How to Make an A-10 at Home: An Air Force Site Will Allow Users to Download 3D Printable Planes

A 3D model of an F-16 Fighting Falcon that the Air Force plans to publish on its redesigned homepage in October is shown at a Defense Media Activity webinar on September 2, 2021. (Matthew Lumbatis / Defense Media Activity)

A redesigned Air Force website will soon allow users to bring detailed models of “Warthogs” A-10s, F-16 Fighter Falcons and other U.S. military aircraft to their own homes, both virtually and physically.

A handful of computer-rendered military aircraft models will be available for augmented reality viewing on smartphones or mobile devices. Users will also be able to download files from the site for use in 3D printing.

The expected release of the new feature comes amid the intensive use the military uses of computer models for virtual reality, augmented reality and 3D printing in areas such as pilot training and equipment maintenance. For example, some spare parts and special tools have been printed in 3D.

Capabilities are scheduled to be released on October 1 in a new version of the Air Force website www.af.mil, Master Sgt. Dan DeCook, of the Air Force’s public web team, said at a webinar. It will be rolled out to other service locations over the next few weeks.

“That’s a huge thing,” DeCook said. “It’s much more complicated than other parts of the site.”

An F-16 Fighting Falcon model was printed from a file the Air Force plans to post on its website in October.

An F-16 Fighting Falcon model was printed from a file the Air Force plans to post on its website in October. (Matthew Lumbatis / Defense Media Activity)

A computer-rendered model of an A-10C Thunderbolt II, affectionately known as

A computer-rendered model of an A-10C Thunderbolt II, affectionately known as the “Warthog,” is shown on a sample page on the redesigned Air Force website. (Defense media activity)

The 3D graphics that will be hosted on the af.mil site will be good enough for public affairs use, but not for printing spare parts or the like, an official said at the webinar posted online this week.

Although the site is expected to launch with 10 models, the library will continue to expand, officials said.

“Finally, we will have all of our aircraft available,” DeCook said.

Part of the complexity, he said, is that detailed representations of the computer, which can be viewed from any angle, take up more memory than other multimedia elements.

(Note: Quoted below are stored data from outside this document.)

(* ===== verification/Concrete.v ===== *)
(** * A concrete environment

    Instances of the third-party interfaces and an environment in which every call
    succeeds, on which the witnesses of the theorems run the programs. *)

From stdpp Require Import gmap strings list.
From Stdlib Require Import ZArith Lia.
From S2P Require Import Prelude GoStrings KernelArgs Models Json ApiParams Slices Handlers Builders Commands Vmconf Client Netlink Sys Network Config MachineApi Vmm Machine.

Open Scope string_scope.
Open Scope Z_scope.
Open Scope list_scope.

(** Growing an array to exactly the length needed. *)
#[export] Instance exact_growth : Growth := { growslice _ needed := needed; growslice_ge _ needed := le_n needed }.

#[export] Instance default_timeout : DefaultTimeout := 30 * Second.

#[export] Instance multierror_list : Multierror := {
  multierror := list Err;
  merr_Append m e := default [] m ++ match e with Some e => [e] | None => [] end;
  merr_AppendErr e1 e2 := match e1 with Some e => [e] | None => [] end ++ match e2 with Some e => [e] | None => [] end;
  merr_ErrorOrNil m := match m with [] => None | e :: _ => Some e end
}.

#[export] Instance multierror_list_laws : MultierrorLaws.
Proof. split; [intros [[|x l]|] [y|]|intros [x|] [y|]]; simpl; naive_solver. Qed.

#[export] Instance netlink_constants : NetlinkConstants := {
  MakeHandle major minor := Z.lor (Z.shiftl major 16) minor;
  HANDLE_INGRESS := 4294967281;
  ETH_P_ALL := 3; TC_ACT_STOLEN := 4; TCA_EGRESS_REDIR := 1;
  TUNTAP_MODE_TAP := 2; TUNTAP_ONE_QUEUE := 8192; TUNTAP_VNET_HDR := 16384;
  TUNSETOWNER := 1074025676; TUNSETGROUP := 1074025678
}.

Definition not_exist : Err := Ext NotExist "no such file or directory".
Definition connection_error : Err := Ext OtherExt "connection refused".

Definition is_start (ev : event Sys) : bool :=
  match ev with Event c _ => match c with CmdStart _ => true | _ => false end end.

(** The answers of the API to valid requests. *)
Definition api_answer {T} (c : ClientIface T) : T :=
  match c in ClientIface T return T with
  | Ops_DescribeBalloonConfig _ => inr (mkDescribeBalloonConfigOK (Some (mkBalloon (Some 64) (Some true) 0)))
  | Ops_DescribeBalloonStats _ => inl connection_error
  | Ops_DescribeInstance _ => inr (mkDescribeInstanceOK None)
  | Ops_GetExportVMConfig _ => inl connection_error
  | Ops_GetFirecrackerVersion _ => inr (mkGetFirecrackerVersionOK (Some (mkFirecrackerVersion (Some "1.4.1"))))
  | Ops_GetMachineConfiguration _ =>
      inr (mkGetMachineConfigurationOK (Some (mkMachineConfiguration "" (Some 512) (Some false) None (Some 2))))
  | Ops_GetMmds _ => inr (mkGetMmdsOK (Some (JObject [])))
  | _ => None
  end.

Definition netlink_answer {T} (c : NetlinkCall T) : T :=
  match c in NetlinkCall T return T with
  | QdiscList _ => inr []
  | FilterList _ _ => inr []
  | LinkByName name => inr (mkLink name 7 1500)
  | LinkAdd tap => inr (mkLink (Tuntap_Name tap) 7 1500, [3])
  | _ => None
  end.

(** A host on which every call succeeds: the file [socket] exists once a process
    was started, every other file exists, and the first poll finds the API. *)
Definition host (socket : string) : Oracle Sys := λ h T c,
  match c in Sys T return T with
  | OsStat path => if (path =? socket)%string && negb (existsb is_start h) then Some not_exist else None
  | OsReadFile _ => None
  | OsGetenv _ => ""
  | UuidNewRandom => inr "00000000-0000-4000-8000-000000000000"
  | LoadConfList _ _ => inr 0%nat
  | AddNetworkList _ _ _ _ => inr 0%nat
  | NewResultFromResult _ =>
      inr (mkResult [mkInterface "tap0" "02:00:00:00:00:01" "vm"; mkInterface "tap0" "" "/var/run/netns/vm"]
             [mkIPConfig (Some 0) (mkIPNet [10; 0; 0; 2] [255; 255; 255; 0]) [10; 0; 0; 1]] []
             (mkDNS ["8.8.8.8"; "8.8.4.4"; "1.1.1.1"] "" [] []))
  | CmdStart _ => inr 4242
  | AwaitProcess => Some None
  | SignalNotify _ => tt
  | SocketSelect _ => SocketTick
  | PollSelect _ => Tick
  | MapRange m => exist _ (map_to_list m) (Permutation_refl _)
  | Api _ c => api_answer c
  | NL c => netlink_answer c
  | _ => None
  end.

Definition is_select (ev : event Sys) : bool :=
  match ev with Event c _ => match c with SocketSelect _ => true | _ => false end end.

(** The same host where the VMM never opens [socket], until a deadline after
    [n] polls. *)
Definition silent_host (socket : string) (n : nat) : Oracle Sys := λ h T c,
  match c in Sys T return T with
  | OsStat path => if (path =? socket)%string then Some not_exist else None
  | SocketSelect _ =>
      if (n <=? length (List.filter is_select h))%nat then SocketDeadline (CtxErr "context deadline exceeded")
      else SocketTick
  | c => host socket h _ c
  end.

(** A small machine: one root drive, no network. *)
Definition sample_config : Config :=
  mkConfig "/tmp/fc.sock" "" "" "" "" "" "/vmlinux" "" "console=ttyS0"
    [mkDrive None (Some "1") None (Some false) (Some true) "" (Some "/rootfs") None] [] None []
    (mkMachineConfiguration "" (Some 512) None None (Some 2)) false None "vm" "" None
    (mkSeccompConfig false "") None "" zero_SnapshotConfig.

(** The same machine in a jail, with a CNI interface and a fifo for its log. *)
Definition sample_jailer : JailerConfig :=
  mkJailerConfig (Some 123) (Some 100) "vm" (Some 0) "/bin/firecracker" "" "/jail" false
    (Some (naive_adapter (NewNaiveChrootStrategy "/vmlinux"))) "2" [] "" None None None.

Definition jailed_config : Config :=
  mkConfig "/fc.sock" "" "/log.fifo" "" "" "" "/vmlinux" "" "console=ttyS0"
    [mkDrive None (Some "1") None (Some false) (Some true) "" (Some "/images/rootfs") None]
    [mkFcNetworkInterface None (Some (mkCNIConfiguration "net" None "veth0" "eth0" [] [] "" "" "" "" false)) true None None]
    None [] (mkMachineConfiguration "" (Some 512) None None (Some 2)) false (Some sample_jailer) "vm" "" None
    (mkSeccompConfig true "") None "" zero_SnapshotConfig.

(** The same machine with a static address. *)
Definition static_config : Config :=
  set_Cfg_NetworkInterfaces
    [mkFcNetworkInterface
       (Some (mkStaticNetworkConfiguration "02:00:00:00:00:01" "tap0"
          (Some (mkIPConfiguration (mkIPNet [10; 0; 0; 2] [255; 255; 255; 0]) [10; 0; 0; 1] ["8.8.8.8"] "eth0"))))
       None false None None] sample_config.

Definition sample_host : Oracle Sys := host "/tmp/fc.sock".

(** The world when the package is loaded. *)
Definition initial_world : World := mkWorld init_defaultHandlers.2 new_machine.

(** The state a program leaves. *)
Definition after {A} (m : M A) (o : Oracle Sys) (w : World) : World := (m o w []).1.2.

Lemma run_after {A} (m : M A) (o : Oracle Sys) w r :
  (m o w []).1.1 = r → m o w [] = (r, after m o w, (m o w []).2).
Proof. unfold after. destruct (m o w []) as [[? ?] ?]. by intros <-. Qed.

Definition created : World := after (NewMachine sample_config []) sample_host initial_world.
Definition running : World := after (Start 5 Background) sample_host created.
Definition exited : World := after (process_exits None) sample_host running.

The webinar was one of the recent sessions that showed several new features in the Air Force Public Information Management System sites of the U.S. Defense Forces Media Activity. The system hosts many of the military’s public websites.

The augmented reality option, which will allow viewers to see the plane as if it were right in front of them, will only work on mobile devices, said Elexus Parra, host of the webinar.

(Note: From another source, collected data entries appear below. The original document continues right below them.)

(* ===== verification/RequestFacts.v ===== *)
(** * The requests a machine sends to start (src/machine.go, src/handlers.go)

    The requests that change the VMM are projected out of the history of calls
    ([writes]); each handler is shown to send the requests its part of the
    configuration asks for, and [Start] the whole sequence. *)

From stdpp Require Import gmap strings list.
From Stdlib Require Import ZArith Lia.
From S2P Require Import Prelude GoStrings KernelArgs Models ApiParams Slices Handlers Builders Commands Vmconf Client Netlink Sys Network Config MachineApi Vmm Machine MachineFacts Concrete.

Open Scope string_scope.
Open Scope Z_scope.
Open Scope list_scope.

(** ** The requests that change the VMM *)
Inductive api_write :=
  | WLogger (body : option Logger)
  | WMetrics (body : option Metrics)
  | WMachineConfiguration (body : option MachineConfiguration)
  | WBootSource (body : option BootSource)
  | WDrive (id : string) (body : option Drive)
  | WNetworkInterface (id : string) (body : option NetworkInterface)
  | WVsock (body : option Vsock)
  | WMmdsConfig (body : option MmdsConfig)
  | WMmds (body : MmdsContentsObject)
  | WBalloon (body : option Balloon)
  | WLoadSnapshot (body : option SnapshotLoadParams)
  | WAction (body : option InstanceActionInfo)
  | WOther.

(** A changing request with its answer; reading requests are not counted. *)
Definition api_write_of {T} (c : ClientIface T) : T → option (api_write * error) :=
  match c in ClientIface T return T → option (api_write * error) with
  | Ops_DescribeBalloonConfig _ => λ _, None
  | Ops_DescribeBalloonStats _ => λ _, None
  | Ops_DescribeInstance _ => λ _, None
  | Ops_GetExportVMConfig _ => λ _, None
  | Ops_GetFirecrackerVersion _ => λ _, None
  | Ops_GetMachineConfiguration _ => λ _, None
  | Ops_GetMmds _ => λ _, None
  | Ops_PutLogger p => λ r, Some (WLogger (PutLoggerParams_Body p), r)
  | Ops_PutMetrics p => λ r, Some (WMetrics (PutMetricsParams_Body p), r)
  | Ops_PutMachineConfiguration p => λ r, Some (WMachineConfiguration (PutMachineConfigurationParams_Body p), r)
  | Ops_PutGuestBootSource p => λ r, Some (WBootSource (PutGuestBootSourceParams_Body p), r)
  | Ops_PutGuestDriveByID p => λ r, Some (WDrive (PutGuestDriveByIDParams_DriveID p) (PutGuestDriveByIDParams_Body p), r)
  | Ops_PutGuestNetworkInterfaceByID p =>
      λ r, Some (WNetworkInterface (PutGuestNetworkInterfaceByIDParams_IfaceID p)
                   (PutGuestNetworkInterfaceByIDParams_Body p), r)
  | Ops_PutGuestVsock p => λ r, Some (WVsock (PutGuestVsockParams_Body p), r)
  | Ops_PutMmdsConfig p => λ r, Some (WMmdsConfig (PutMmdsConfigParams_Body p), r)
  | Ops_PutMmds p => λ r, Some (WMmds (PutMmdsParams_Body p), r)
  | Ops_PutBalloon p => λ r, Some (WBalloon (PutBalloonParams_Body p), r)
  | Ops_LoadSnapshot p => λ r, Some (WLoadSnapshot (LoadSnapshotParams_Body p), r)
  | Ops_CreateSyncAction p => λ r, Some (WAction (CreateSyncActionParams_Info p), r)
  | Ops_CreateSnapshot _ => λ r, Some (WOther, r)
  | Ops_PatchBalloon _ => λ r, Some (WOther, r)
  | Ops_PatchBalloonStatsInterval _ => λ r, Some (WOther, r)
  | Ops_PatchGuestDriveByID _ => λ r, Some (WOther, r)
  | Ops_PatchGuestNetworkInterfaceByID _ => λ r, Some (WOther, r)
  | Ops_PatchMachineConfiguration _ => λ r, Some (WOther, r)
  | Ops_PatchMmds _ => λ r, Some (WOther, r)
  | Ops_PatchVM _ => λ r, Some (WOther, r)
  | Ops_PutCPUConfiguration _ => λ r, Some (WOther, r)
  | Ops_PutEntropyDevice _ => λ r, Some (WOther, r)
  end.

On most 3D models, the computer program will allow you to enter various scales depending on the size and capabilities of the printer.

At the Goodfellow Air Force base in Texas, instructors began “moving away from PowerPoint slides” and two-dimensional drawings of military equipment in favor of 3D models to help train intelligence analysts. images to recognize them from various angles, according to the 315th Air Force Training Squadron. in a statement earlier this year.

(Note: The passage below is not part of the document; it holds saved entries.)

(* ===== verification/CreateFacts.v ===== *)
(** * What creating a machine makes (src/machine.go, src/jailer.go, src/opts.go)

    The handler lists of a new machine, with and without a jailer and a snapshot,
    and their independence from the lists of other machines, as long as nothing is
    appended to a shared one. *)

From stdpp Require Import gmap strings list.
From Stdlib Require Import ZArith Lia.
From S2P Require Import Prelude GoStrings KernelArgs Models ApiParams Slices Handlers Builders Commands Vmconf Client Netlink Sys Network Config MachineApi Vmm Machine Concrete.

Open Scope string_scope.
Open Scope nat_scope.
Open Scope list_scope.

(** ** Lists built on a heap *)
Section built.
Context `{Growth}.
Implicit Types (h : handler_heap) (s t : slice) (l : list (Handler HandlerFn)).

(** Nothing in use before has changed. *)
Definition ext (h0 h : handler_heap) : Prop := dom h0 ⊆ dom h ∧ preserves h0 h.

#[export] Instance ext_preorder : PreOrder ext.
Proof.
  split; [by split; [|intros t Ht]|].
  intros h1 h2 h3 [Hd1 Hp1] [Hd2 Hp2]. split; [set_solver|].
  intros t Ht. destruct (Hp1 t Ht) as [Ht' <-]. by apply Hp2.
Qed.

(** A list made since the heap was [h0], in an array of its own. *)
Record built (h0 : handler_heap) (r : slice * handler_heap) (l : list (Handler HandlerFn)) : Prop := {
  built_wf : slice_wf r.2 r.1;
  built_elems : elems r.2 r.1 = l;
  built_owned : owned h0 r.1;
  built_ext : ext h0 r.2
}.

Lemma range_append_owned h s (f : Handler HandlerFn → list (Handler HandlerFn)) :
  let '(s', h') := range_append h s f in owned h s' ∧ dom h ⊆ dom h'.
Proof.
  unfold range_append. generalize (elems h s). clear s. intros l.
  enough (∀ acc h1, owned h acc → dom h ⊆ dom h1 →
    let '(s', h') := foldl (λ '(acc, h), λ x, append h acc (f x)) (acc, h1) l in
    owned h s' ∧ dom h ⊆ dom h') as Hgen by (apply Hgen; [by left|done]).
  induction l as [|x l IH]; intros acc h1 Hown Hdom; cbn [foldl]; [done|].
  pose proof (append_owned h h1 acc (f x) Hown Hdom) as Ha.
  destruct (append h1 acc (f x)) as [acc' h2]. apply IH; apply Ha.
Qed.

Lemma built_range h0 h s f :
  ext h0 h → slice_wf h s → built h0 (range_append h s f) (elems h s ≫= f).
Proof.
  intros Hext Hs. destruct (range_append_refines h s f) as [[Hwf Hel] Hp].
  pose proof (range_append_owned h s f) as Ho.
  destruct (range_append h s f) as [s' h']. destruct Ho as [Ho Hd].
  constructor; [done|done| |].
  - destruct Ho as [?|Hn]; [by left|right]. destruct Hext as [Hd0 _]. set_solver.
  - etransitivity; [exact Hext|]. done.
Qed.

Lemma built_again h0 h s l (f : Handler HandlerFn → list (Handler HandlerFn)) :
  built h0 (s, h) l → built h0 (range_append h s f) (l ≫= f).
Proof. intros [Hwf Hel _ Hext]. simpl in *. rewrite <- Hel. by apply built_range. Qed.

Lemma ext_new_slice h xs : ext h (new_slice h xs).2.
Proof.
  destruct (new_slice_refines h xs) as [_ Hp]. split; [|done]. simpl. rewrite dom_insert. set_solver.
Qed.

(** Appending to a slice in a way that spares the slices of [h0]. *)
Lemma Append_handlers_ext h0 h s xs :
  ext h0 h → slice_wf h s → (∀ t, slice_wf h0 t → spared s t (length xs)) →
  refines (Append_handlers h s xs).2 (Append_handlers h s xs) (elems h s ++ xs) ∧
  ext h0 (Append_handlers h s xs).2 ∧ (owned h0 s → owned h0 (Append_handlers h s xs).1).
Proof.
  intros Hext Hs Hsp. unfold Append_handlers.
  destruct (new_slice_refines h xs) as [[Hwf Hel] _]. pose proof (ext_new_slice h xs) as Hn.
  destruct (new_slice h xs) as [args h1]. simpl in *.
  destruct (proj2 Hn s Hs) as [Hs1 Hel1]. unfold HandlerList_Append. rewrite Hel.
  assert (ext h0 h1) as Hext1 by (by etransitivity).
  pose proof (append_elems h1 s xs Hs1) as Ha.
  pose proof (λ t, append_frame h1 s xs t Hs1) as Hf.
  pose proof (append_owned h0 h1 s xs) as Ho.
  destruct (append h1 s xs) as [s' h'] eqn:Happ. simpl. destruct Ha as [Hwf' Hel'].
  split; [|split].
  - split; [done|]. simpl. by rewrite Hel', Hel1.
  - split.
    + assert (dom h1 ⊆ dom h') as Hd; [|destruct Hext1; set_solver].
      clear -Happ. unfold append in Happ. destruct (Nat.leb _ _); simplify_eq; [|rewrite dom_insert; set_solver].
      case_decide; [done|]. rewrite dom_insert. set_solver.
    + intros t Ht. destruct (proj2 Hext1 t Ht) as [Ht1 <-]. by apply Hf, Hsp.
  - intros Hown. by apply Ho; [|apply Hext1].
Qed.

Lemma built_append h0 h s l xs : built h0 (s, h) l → built h0 (Append_handlers h s xs) (l ++ xs).
Proof.
  intros [Hwf Hel Hown Hext]. simpl in *.
  destruct (Append_handlers_ext h0 h s xs Hext Hwf) as ([Hwf' Hel'] & Hext' & Hown').
  { intros t Ht. eapply owned_spared; [done..|]. by destruct Hwf. }
  constructor; [done| |by apply Hown'|done]. by rewrite Hel', Hel.
Qed.

(** Appending to a slice without spare capacity. *)
Lemma full_append h s xs :
  slice_wf h s → len s = cap s → xs ≠ [] →
  refines (Append_handlers h s xs).2 (Append_handlers h s xs) (elems h s ++ xs) ∧ ext h (Append_handlers h s xs).2.
Proof.
  intros Hs Hfull Hxs. destruct (Append_handlers_ext h h s xs) as (Hr & He & _); [done|done| |done].
  intros t Ht. right. right. left. rewrite Hfull. destruct xs; [done|simpl; lia].
Qed.

Lemma remove_all_built h0 h s l hs :
  built h0 (s, h) l →
  built h0 (remove_all h s hs) (foldl (λ l x, Spec.Remove l (Handler_Name x)) l hs).
Proof.
  revert h s l. induction hs as [|x hs IH]; intros h s l Hb; simpl; [done|].
  unfold HandlerList_Remove. pose proof (built_again h0 h s l (remove_element (Handler_Name x)) Hb) as Hr. rewrite remove_loop in Hr.
  destruct (range_append h s _) as [s' h']. by apply IH.
Qed.

(** [l] without the handlers of the names in [hs]. *)
Definition without (l hs : list (Handler HandlerFn)) : list (Handler HandlerFn) :=
  foldl (λ l x, Spec.Remove l (Handler_Name x)) l hs.

Lemma load_snapshot_built h s :
  slice_wf h s →
  built h (modifyHandlersForLoadSnapshot h s)
    (without (elems h s) loadSnapshotRemoveHandlerList ++ [LoadSnapshotHandler]).
Proof.
  intros Hs. unfold modifyHandlersForLoadSnapshot.
  assert (built h (remove_all h s loadSnapshotRemoveHandlerList) (without (elems h s) loadSnapshotRemoveHandlerList)) as Hb.
  { unfold without, loadSnapshotRemoveHandlerList. generalize SetupKernelArgsHandler. intros x.
    generalize [CreateMachineHandler; CreateBootSourceHandler; AttachDrivesHandler; CreateNetworkInterfacesHandler;
                ConfigMmdsHandler]. intros hs.
    cbn [remove_all foldl]. unfold HandlerList_Remove.
    pose proof (built_range h h s (remove_element (Handler_Name x)) (reflexivity h) Hs) as Hb. rewrite remove_loop in Hb.
    destruct (range_append h s _) as [s1 h1]. by apply remove_all_built. }
  destruct (remove_all h s loadSnapshotRemoveHandlerList) as [s1 h1]. by apply built_append.
Qed.

(** ** Options *)

(** [WithSnapshot] replaces the configuration check and the handlers that boot a
    kernel; every list in use before is as it was. *)
Lemma WithSnapshot_lists mem snap opts w :
  let v := Validation (Handlers_ (machine w)) in
  let f := FcInit (Handlers_ (machine w)) in
  slice_wf (heap_ w) v → slice_wf (heap_ w) f →
  let w' := WithSnapshot mem snap opts w in
  ext (heap_ w) (heap_ w') ∧
  slice_wf (heap_ w') (Validation (Handlers_ (machine w'))) ∧ slice_wf (heap_ w') (FcInit (Handlers_ (machine w'))) ∧
  elems (heap_ w') (Validation (Handlers_ (machine w'))) =
    Spec.Remove (elems (heap_ w) v) ValidateCfgHandlerName ++ [LoadSnapshotConfigValidationHandler] ∧
  elems (heap_ w') (FcInit (Handlers_ (machine w'))) =
    without (elems (heap_ w) f) loadSnapshotRemoveHandlerList ++ [LoadSnapshotHandler].
Proof.
  cbv zeta. intros Hv Hf. unfold WithSnapshot. cbv zeta.
  unfold update_Validation, update_FcInit, HandlerList_Remove.
  pose proof (built_range (heap_ w) (heap_ w) _ (remove_element ValidateCfgHandlerName) (reflexivity _) Hv) as Hb. rewrite remove_loop in Hb.
  destruct (range_append (heap_ w) _ (remove_element ValidateCfgHandlerName)) as [v1 h1].
  apply (built_append _ _ _ _ [LoadSnapshotConfigValidationHandler]) in Hb.
  destruct (Append_handlers h1 v1 _) as [v2 h2]. destruct Hb as [Hwf2 Hel2 _ Hext2]. simpl in *.
  destruct (proj2 Hext2 _ Hf) as [Hf2 Helf]. pose proof (load_snapshot_built h2 _ Hf2) as Hb.
  destruct (modifyHandlersForLoadSnapshot h2 _) as [f3 h3]. destruct Hb as [Hwf3 Hel3 _ Hext3]. simpl in *.
  split; [by etransitivity|]. destruct (proj2 Hext3 _ Hwf2) as [? ->]. by rewrite Hel3, Helf.
Qed.

(** ** The default lists *)

(** The package variable [defaultHandlers] is intact. *)
Record default_lists (h : handler_heap) : Prop := {
  default_validation_wf : slice_wf h (Validation defaultHandlers);
  default_validation : elems h (Validation defaultHandlers) = defaultValidationHandlerList;
  default_fcinit_wf : slice_wf h (FcInit defaultHandlers);
  default_fcinit : elems h (FcInit defaultHandlers) = defaultFcInitHandlerList
}.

NASA has already made available on one of its websites 3D printable versions of spacecraft, lunar landing sites and extraterrestrial terrain.


author shot in the head

Garland of Chad

Chad is a Marine Corps veteran who covers the U.S. Army in the Middle East, Afghanistan, and sometimes elsewhere for Stars and Stripes. A native of Illinois who has been reported by news in Washington, DC, Arizona, Oregon, and California, he is a former student of the Defense Language Institute, the University of Illinois at Urbana-Champaign, and Arizona State University.